I started with some libraries I'd already written and kept updated over the last 7 or 8 years. The oldest one was a CGI library that I first wrote in 95 or 96. I've spent some time updating it to handle a number of useful CGI features like GET, PUT, POST, File Upload, Virtual Paths etc. There are also some additional libraries that handle Virtual Path based page handler dispatch, cookie management, and other related tasks, but those I have not put into the wiki code yet.

The second of my libraries is an SQL interface with multiple backends (well, two anyway). I'd found an SQL engine called SqLite a year or two back, and had wanted to use it in a CGI app - the engine compiles into your application, so there is no separate SQL server. SQLite handles multiple processes accessing the same database, transactions, most of SQL92 etc. I suspect people don't hear more about it because it's billed as an "embedded" SQL server, and so not taken quite as seriously as the big boys ("they're hard to set up - they must be better"). Having now done some simple work with SQLite I can say that it is a great tool.

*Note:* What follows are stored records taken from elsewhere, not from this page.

(** The white space and line terminators that [parseFloat] skips at the
    start (TAB, LF, VT, FF, CR, SP, U+00A0, U+1680, U+2000..U+200A, U+2028,
    U+2029, U+202F, U+205F, U+3000, U+FEFF), as UTF-8 byte sequences. *)
Definition white_space : list string :=
  map bytes
    [ [9]; [10]; [11]; [12]; [13]; [32]; [194; 160]; [225; 154; 128];
      [226; 128; 128]; [226; 128; 129]; [226; 128; 130]; [226; 128; 131];
      [226; 128; 132]; [226; 128; 133]; [226; 128; 134]; [226; 128; 135];
      [226; 128; 136]; [226; 128; 137]; [226; 128; 138]; [226; 128; 168];
      [226; 128; 169]; [226; 128; 175]; [226; 129; 159]; [227; 128; 128];
      [239; 187; 191] ].

Fixpoint drop_prefix (p s : string) : option string :=
  match p, s with
  | EmptyString, _ => Some s
  | String a p', String b s' =>
      if Ascii.eqb a b then drop_prefix p' s' else None
  | String _ _, EmptyString => None
  end.

Fixpoint drop_first_of (ps : list string) (s : string) : option string :=
  match ps with
  | [] => None
  | p :: ps' =>
      match drop_prefix p s with
      | Some r => Some r
      | None => drop_first_of ps' s
      end
  end.

Fixpoint trim_start_fuel (fuel : nat) (s : string) : string :=
  match fuel with
  | O => s
  | S f =>
      match drop_first_of white_space s with
      | Some r => trim_start_fuel f r
      | None => s
      end
  end.

Definition trim_start (s : string) : string :=
  trim_start_fuel (String.length s) s.

(** [parseFloat(s)]. *)
Definition parseFloat (s : string) : float :=
  match trim_start s with
  | String c r =>
      if code c =? 43 then unsigned_literal false r
      else if code c =? 45 then unsigned_literal true r
      else unsigned_literal false (String c r)
  | EmptyString => nan
  end.
(* ===== verification/_CoqProject ===== *)
-Q . S2P
Prelude.v
PyFloat.v
Orderings.v
FloatRound.v
TickSize.v
BrokerUtils.v
WireTime.v
ExitPolicy.v
EntryModels.v
EntryTiming.v
OrderPlan.v
Candidate.v
CandidateStore.v
GatewayModels.v
OrderBoundary.v
CommandStore.v
CommandHistory.v
LiveSimModels.v
LiveSimStore.v
LiveSimEvents.v
LiveSimLedger.v
LiveSimHistory.v
SafetyGate.v
LiveSimExit.v
LiveSimRuns.v
BrokerSnapshot.v
LiveSimReconcile.v
ReconcileRuns.v
Admission.v
LiveSimBuy.v
BuyRuns.v
PipelineLineage.v
OrderPlanBinding.v
BoundPlans.v
OrderPlanRoute.v
BoundBuys.v
LiveSimSystem.v
IntentHistory.v
KiwoomOrders.v
OrderJournal.v
KiwoomRuntime.v
OrderHandling.v
BrokerMessages.v
EventStore.v
OrderJourney.v
CoreIoWorker.v
ProjectionWatermarks.v
ProjectionOutbox.v
MarketData.v
MarketHistory.v
MarketReplay.v
Subscription.v
SubscriptionRuns.v
(* ===== verification/TickSize.v ===== *)
(** * KRX tick sizes ([services/entry_timing/tick_size.py])

    Prices are Python numbers; a price produced by these functions is an int.
    [price_tick_distance] is a [while] loop, run with fuel. *)
From S2P Require Import Prelude PyFloat FloatRound.
Local Open Scope Z_scope.

(** ** Operations *)

Definition krx_tick_size (price : pynum) : res Z :=
  if num_leZ price 0 then Err (ValueError "price must be > 0")
  else if num_ltZ price 2000 then Ok 1
  else if num_ltZ price 5000 then Ok 5
  else if num_ltZ price 20000 then Ok 10
  else if num_ltZ price 50000 then Ok 50
  else if num_ltZ price 200000 then Ok 100
  else if num_ltZ price 500000 then Ok 500
  else Ok 1000.

Definition normalize_tick_price (price : pynum) : res Z :=
  if num_leZ price 0 then Err (ValueError "price must be > 0") else
  let* tick := krx_tick_size price in
  let* quotient := num_divZ price tick in
  let* k := f_floor quotient in
  Ok (Z.max (k * tick) tick).

(** The body of [for _ in range(ticks)] in [add_ticks]. *)
Fixpoint add_ticks_loop (n : nat) (adjusted : Z) : res Z :=
  match n with
  | O => Ok adjusted
  | S n' =>
      let* tick := krx_tick_size (PInt adjusted) in
      add_ticks_loop n' (adjusted + tick)
  end.

Definition add_ticks (price : pynum) (ticks : Z) : res Z :=
  if num_leZ price 0 then Err (ValueError "price must be > 0")
  else if ticks <? 0 then Err (ValueError "ticks must be >= 0") else
  let* adjusted := normalize_tick_price price in
  add_ticks_loop (Z.to_nat ticks) adjusted.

Then it was down to design.

My intention was to eventually set up this engine on its own Web site, and configure Apache to run the entire Web site out of the single CGI executable.

So I created a table called "wiki" with a name, an access count, and a data column for the page data. Viewing a page that does exist in the database gives a wiki page much like the one you are reading now. Trying to view a page that is not in the database gives a wiki page saying "please fill me in". Both have edit links.

If the page is "http://yoshi/AboutThisWiki", the edit link is "http://yoshi/AboutThisWiki?edit".

The edit code puts up a TEXTAREA box with the page contents in it ready for editing. Differing slightly, the FORM ACTION is "http://yoshi/AboutThisWiki" as a POST. When you hit the the save button, the data is posted to the ACTION URL, and I realize this is not a page view request because of the method type (being POST). I simply save the data to the database and issue a "Location:" header to "http://yoshi/AboutThisWiki" since I don't have a spell checker, and, to be honest, I've also been a little annoyed at the extra click needed to review my changes.

Now this is where I declare the desire to do something a little NonWiki. Since this is in part for me to set up for my own personal pages, I wanted the ability to edit the actual HTML too. I can wiki up my Web pages very quickly, but for some (for example my front page - http://yoshi/) I would want to add images, tables etc.

So I added another handler for each page - if the method is a PUT I store it in the database directly, and I added a new field to the table called "type", which is either "wiki" or "html". "wiki" if the page was saved via a POST, and "html" if it was saved via a PUT.

I fired up Mozilla (any Netscape browser since, uhh, is it 3 or 4?, should do) and choose "File->Edit Page". Up popped the HTML editor (which I find perfectly OK in Mozilla these days), and I added some text and hit "File->Publish". Worked first time. I reload the page in the browser and the changes have taken effect. I add some coloured text, fine, some tables, fine, some Unicode, fine. Good so far.

It all fell down when I added an image, since that is binary data, and I've been treating everything as text up till this point.

Next on the agenda is changing the table to store a context-type column in place of the simple type column I used above (so I can correctly capture "text/html", "image/jpg", etc, as well as my own "text/x-wiki" for plain wiki edited pages). I'll detect which context types can be binary, and store them hex-encoded. So add a storage-type column for that.

More as it comes to hand.

(Later)

I now handle binary data coming in from the HTML editor - very messy code at present, so I may have to spend some time refactoring back into code I can stand to look at. Not planning ahead to handle binary data from the start was a mistake.

Currently, a Web page with 10 images will upload all 10 images every time I choose "File->Publish", and I'll have to look into whether I should be supplying more headers (like an E-Tag, or perhaps just Last-modified) to prevent this.